■ **ASSIGNMENT**
Please copy out the entries below exactly, beginning with the line that contains "let! '(status, u) := db_unlock" and ending with the line that contains "Definition uldb_unlock := db_unlock.", and include nothing outside that span.

Extracted data entries:
-------
Definition uldb_addProcess u (antiDos : bool) (pid protoVers : Z) (sockAddr : sockaddr_in) (desired : prod_class)
    (isNotifier isPrimary : bool) (getpid : Z) : res (Z * option prod_class * uldb) :=
  if pid <=? 0 then Ok (ULDB_ARG, None, u)
  else
    let! '(status, u) := db_writeLock u getpid in
    if negb (status =? 0) then Ok (status, None, u)
    else
      let! '(status, sub, u) := sm_add u antiDos pid protoVers isNotifier isPrimary sockAddr desired in
      let! '(unlockStatus, u) := db_unlock u getpid in
      let status := if negb (unlockStatus =? 0) then ULDB_SYSTEM else status in
      Ok (status, if negb (status =? 0) then None else sub, u).

Definition uldb_remove u (pid : Z) (getpid : Z) : res (Z * uldb) :=
  if pid <=? 0 then Ok (ULDB_ARG, u)
  else
    let! '(status, u) := db_writeLock u getpid in
    if negb (status =? 0) then Ok (status, u)
    else
      let! '(status, u) := sm_remove u pid in
      let! '(status, u) := db_unlock u getpid in
      Ok (if negb (status =? 0) then ULDB_SYSTEM else status, u).

Definition uldb_readLock := db_readLock.
Definition uldb_writeLock := db_writeLock.
Definition uldb_unlock := db_unlock.

(** The iterator: a snapshot, and the offset of the current entry. *)
Record uldb_Iter := Iter { it_segment : Segment; it_entry : option Z }.

Definition uldb_getIterator u (mem : bool) (getpid : Z) : res (Z * option uldb_Iter * uldb) :=
  if negb mem then Ok (ULDB_SYSTEM, None, u)
  else
    let! '(status, u) := db_readLock u getpid in
    if negb (status =? 0) then Ok (status, None, u)
    else
      let! segment := attached u in
      let '(ok, u) := ask u in
      let '(status, clone) := seg_clone segment ok in
      let! '(st, u) := db_unlock u getpid in
      let status := if negb (st =? 0) && (ULDB_SUCCESS =? status) then ULDB_SYSTEM else status in
      Ok (status, if negb (status =? 0) then None else (λ s, Iter s None) <$> clone, u).

Definition uldb_iter_firstEntry (iter : uldb_Iter) : option Z * uldb_Iter :=
  let entry := seg_firstEntry (it_segment iter) in (entry, Iter (it_segment iter) entry).

Definition uldb_iter_nextEntry (iter : uldb_Iter) : res (option Z * uldb_Iter) :=
  match it_entry iter with
  | None => Err OutOfBounds
  | Some off => let! entry := seg_nextEntry (it_segment iter) off in Ok (entry, Iter (it_segment iter) entry)
  end.
End uldb.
-------
■ **TASK SOLUTION**
      let! '(status, u) := db_unlock u getpid in
      Ok (if negb (status =? 0) then ULDB_SYSTEM else status, u).

Definition uldb_readLock := db_readLock.
Definition uldb_writeLock := db_writeLock.
Definition uldb_unlock := db_unlock.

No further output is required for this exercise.